*TASK DIRECTIONS*:
In the records below, begin at the line containing "h_p h' = h_p" and end at the line containing "intros Hn Hsz"; quote every line in that span exactly, including both boundary lines, and no others.

Dataset excerpts

Lemma poll_answers_reference a nfds (h : hstate OS HS) :
  poll_answers a (poll_files a (Z.to_nat nfds) h) h = poll_reference a nfds h.
Proof.
  unfold poll_reference. apply list_eq. intros i. unfold poll_answers, poll_files, SizeofPollfd.
  rewrite list_lookup_imap. change (@map) with (@fmap list _). rewrite !list_lookup_fmap.
  destruct (seq 0 (Z.to_nat nfds) !! i) as [j|] eqn:E; [|done]. apply lookup_seq in E as [-> _]. simpl. f_equal.
  unfold poll_revents, poll_answer. destruct (Z.ltb_spec (pollfd_fd (a + 8 * Z.of_nat i) h) 0); [done|].
  destruct (Z.leb_spec 0 (pollfd_fd (a + 8 * Z.of_nat i) h)); [|lia]. by destruct (h_get _ h) as [[p f]|].
Qed.

(** C13. [poll] answers for every entry at once, exactly: with the file each
    descriptor refers to, it stores in [revents] what that file's readiness and
    the events asked for say ([POLLNVAL] for a descriptor that is not open,
    nothing for a negative one), returns how many are not zero, and changes no
    other byte of the guest's memory; it blocks only when nothing is ready. *)
Theorem poll_exact (a nfds timeoutMs : Z) (h : hstate OS HS) :
  0 ≤ nfds < 2 ^ 29 → a + 8 * nfds ≤ m_size (h_mem h) →
  priv_range (h_os h) (h_mem h) a (8 * nfds) →
  let answers := poll_reference a nfds h in
  match fdHost_Poll a nfds timeoutMs [] h with
  | Ret (r, err) h' =>
      err = None ∧ r = poll_count answers ∧ (0 < r ∨ timeoutMs = 0) ∧
      (∀ i v, answers !! i = Some v → pollfd_revents (a + 8 * Z.of_nat i) h' = v) ∧
      (∀ x, priv_at (h_os h) (h_mem h) x → ¬ in_revents a nfds x →
         load (h_os h') (h_mem h) x = load (h_os h) (h_mem h) x) ∧
      h_p h' = h_p h ∧ (∀ f, kfile_poll f (h_w h') = kfile_poll f (h_w h))
  | Blocked => timeoutMs ≠ 0 ∧ Forall (λ v, v = 0) answers
  | Panic => False
  end.
Proof.
  intros Hn Hsz Hr. cbv zeta. rewrite <- poll_answers_reference. unfold fdHost_Poll, SizeofPollfd.
  rewrite (wrapU_small 32) by lia. unfold Slice. rewrite Z.mul_comm.
  destruct (Z.ltb_spec (m_size (h_mem h)) (a + 8 * nfds)); [lia|].
  rewrite Z.ltb_irrefl. replace (timeouts_ok timeoutMs []) with true by (by destruct (0 <? timeoutMs) eqn:E; unfold timeouts_ok; rewrite E).
  cbn [negb poll_loop]. set (files := poll_files a (Z.to_nat nfds) h).
  assert (zlen files = nfds) as Hl
    by (unfold files, poll_files, zlen; rewrite length_map, length_seq; lia).
  destruct (poll_scan a files 0 (poll_changed files h)) as [r h'] eqn:E.
  destruct (poll_changed_spec files h) as (Hp & Ho & _ & Hf).
  assert (Hm : h_mem (poll_changed files h) = h_mem h) by (unfold h_mem; by rewrite Hp).
  destruct (poll_scan_spec _ _ _ _ _ _ E) as (Hs & Hc & -> & Hans & Hoth); [|lia|lia|].
  { by rewrite Ho, Hm, Hl. }
  rewrite poll_answers_changed, Ho, Hm, Hl in *. rewrite Z.add_0_l.
  pose proof (poll_count_bounds (poll_answers a files h)).
  destruct (Z.ltb_spec 0 (poll_count (poll_answers a files h))); simpl;
    [|destruct (Z.eqb_spec timeoutMs 0); simpl].
  1,2: split_and!; [done|done|tauto|done|done|by rewrite (proj1 Hs)|];
    intros f; destruct Hs as (_ & _ & _ & ->); by rewrite kfile_poll_os.
  split; [done|]. apply Forall_forall. intros v Hv. destruct (decide (v = 0)) as [|Hv0]; [done|].
  assert (v ∈ filter (λ v, v ≠ 0) (poll_answers a files h)) as Hin by (by apply list_elem_of_filter).
  unfold poll_count in *. destruct (filter _ _) as [|w l]; [by apply not_elem_of_nil in Hin|]. rewrite zlen_cons in *.
  pose proof (zlen_nonneg l). lia.
Qed.
End poll_properties.

(** With 2^29 entries or more the size of the array wraps around to a small
    one, and the loop that reads the descriptors indexes past the slice. *)
Lemma poll_overflow_panics {OS HS} `{HostMMU OS} `{HostIO HS} (a nfds timeoutMs : Z) sched (h : hstate OS HS) :
  2 ^ 29 ≤ nfds < 2 ^ 32 → a + u32 (nfds * 8) ≤ m_size (h_mem h) →
  fdHost_Poll a nfds timeoutMs sched h = Panic.
Proof.
  intros Hn Hs. unfold fdHost_Poll, SizeofPollfd, Slice.
  destruct (Z.ltb_spec (m_size (h_mem h)) (a + u32 (nfds * 8))); [lia|].
  pose proof (wrapU_range 32 (nfds * 8) ltac:(lia)).
  destruct (Z.ltb_spec (u32 (nfds * 8)) (nfds * 8)); [done|lia].
Qed.

(** Three entries: the write end of a pipe, a negative descriptor, and one that
    is not open. *)
Definition demo_poll : hstate Sim.sim unit :=
  let put a v h := (h_writeU32 a v h).2 in
  put 16 77 (put 8 (2 ^ 32 - 1) (put 4 POLLOUT (put 0 (FDBase + 1) (fdHost_Pipe 64 0 demo_host).2))).

Lemma poll_exact_witness :
  let answers := poll_reference 0 3 demo_poll in
  answers = [POLLOUT; 0; POLLNVAL] ∧
  match fdHost_Poll 0 3 (-1) [] demo_poll with
  | Ret (r, err) h' =>
      r = 2 ∧ ∀ i v, answers !! i = Some v → pollfd_revents (0 + 8 * Z.of_nat i) h' = v
  | _ => False
  end.
Proof.
  split; [vm_compute; reflexivity|].
  pose proof (poll_exact 0 3 (-1) demo_poll ltac:(lia) ltac:(vm_compute; discriminate)
                ltac:(apply demo_host_range; [reflexivity|reflexivity|lia|lia])) as Hp.
  cbv zeta in Hp. assert (match fdHost_Poll 0 3 (-1) [] demo_poll with Ret _ _ => True | _ => False end) as Hret
    by (vm_compute; exact I).
  destruct (fdHost_Poll 0 3 (-1) [] demo_poll) as [[r err] h'| |]; [|contradiction|contradiction].
  destruct Hp as (_ & Hr & _ & Ha & _). split; [rewrite Hr; vm_compute; reflexivity|exact Ha].
Defined.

*SOLUTION FOR THIS TASK*:
      h_p h' = h_p h ∧ (∀ f, kfile_poll f (h_w h') = kfile_poll f (h_w h))
  | Blocked => timeoutMs ≠ 0 ∧ Forall (λ v, v = 0) answers
  | Panic => False
  end.
Proof.
  intros Hn Hsz Hr. cbv zeta. rewrite <- poll_answers_reference. unfold fdHost_Poll, SizeofPollfd.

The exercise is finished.